- [Source material]:
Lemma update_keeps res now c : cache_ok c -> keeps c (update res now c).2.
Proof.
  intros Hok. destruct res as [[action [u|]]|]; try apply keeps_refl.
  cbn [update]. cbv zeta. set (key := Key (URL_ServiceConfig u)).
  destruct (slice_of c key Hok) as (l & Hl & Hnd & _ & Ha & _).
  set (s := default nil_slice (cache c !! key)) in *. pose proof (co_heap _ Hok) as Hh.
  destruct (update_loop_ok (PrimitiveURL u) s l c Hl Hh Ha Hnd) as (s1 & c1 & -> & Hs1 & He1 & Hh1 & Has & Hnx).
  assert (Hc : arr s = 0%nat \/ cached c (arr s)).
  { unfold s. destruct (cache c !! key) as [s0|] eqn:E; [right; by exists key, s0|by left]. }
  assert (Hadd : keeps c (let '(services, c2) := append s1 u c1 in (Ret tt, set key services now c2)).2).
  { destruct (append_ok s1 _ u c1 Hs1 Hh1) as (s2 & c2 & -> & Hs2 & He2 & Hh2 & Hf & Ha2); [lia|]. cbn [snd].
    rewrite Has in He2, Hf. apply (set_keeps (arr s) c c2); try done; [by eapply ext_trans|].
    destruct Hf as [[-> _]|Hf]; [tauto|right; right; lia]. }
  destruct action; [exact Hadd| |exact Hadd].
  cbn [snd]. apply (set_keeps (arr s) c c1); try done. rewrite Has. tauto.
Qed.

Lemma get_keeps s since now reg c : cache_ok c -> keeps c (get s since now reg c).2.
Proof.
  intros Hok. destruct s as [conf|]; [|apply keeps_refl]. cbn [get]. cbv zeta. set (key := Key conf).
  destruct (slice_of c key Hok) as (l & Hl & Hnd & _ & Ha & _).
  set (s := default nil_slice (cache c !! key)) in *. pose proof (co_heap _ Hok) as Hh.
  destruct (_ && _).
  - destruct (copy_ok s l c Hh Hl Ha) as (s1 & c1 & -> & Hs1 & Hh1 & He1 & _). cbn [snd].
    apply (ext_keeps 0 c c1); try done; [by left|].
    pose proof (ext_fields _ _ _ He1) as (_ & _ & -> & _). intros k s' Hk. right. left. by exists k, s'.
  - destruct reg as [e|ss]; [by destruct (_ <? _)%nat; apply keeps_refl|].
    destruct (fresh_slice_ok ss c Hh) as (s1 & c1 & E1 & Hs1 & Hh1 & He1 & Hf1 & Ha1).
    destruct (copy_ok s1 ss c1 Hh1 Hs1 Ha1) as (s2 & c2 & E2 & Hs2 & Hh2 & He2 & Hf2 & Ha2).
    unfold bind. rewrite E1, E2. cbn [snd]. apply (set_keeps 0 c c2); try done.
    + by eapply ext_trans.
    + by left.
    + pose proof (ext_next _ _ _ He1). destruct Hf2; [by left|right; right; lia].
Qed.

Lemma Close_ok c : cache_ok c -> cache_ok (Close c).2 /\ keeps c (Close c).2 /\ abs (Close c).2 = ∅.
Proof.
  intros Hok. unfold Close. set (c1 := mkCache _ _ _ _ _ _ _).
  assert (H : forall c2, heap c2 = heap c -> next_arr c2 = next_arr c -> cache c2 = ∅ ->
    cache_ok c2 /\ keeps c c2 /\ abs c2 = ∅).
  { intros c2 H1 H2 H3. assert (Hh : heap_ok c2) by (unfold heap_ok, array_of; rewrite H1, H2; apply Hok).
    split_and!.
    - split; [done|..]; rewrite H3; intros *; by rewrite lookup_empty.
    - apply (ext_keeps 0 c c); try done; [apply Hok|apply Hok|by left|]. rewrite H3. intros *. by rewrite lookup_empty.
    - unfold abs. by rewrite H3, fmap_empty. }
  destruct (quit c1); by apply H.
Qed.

- [Task prompt]: In the data, how many lines include the string "Close"? Reply with only that number.

- [Answer to this exercise]: 2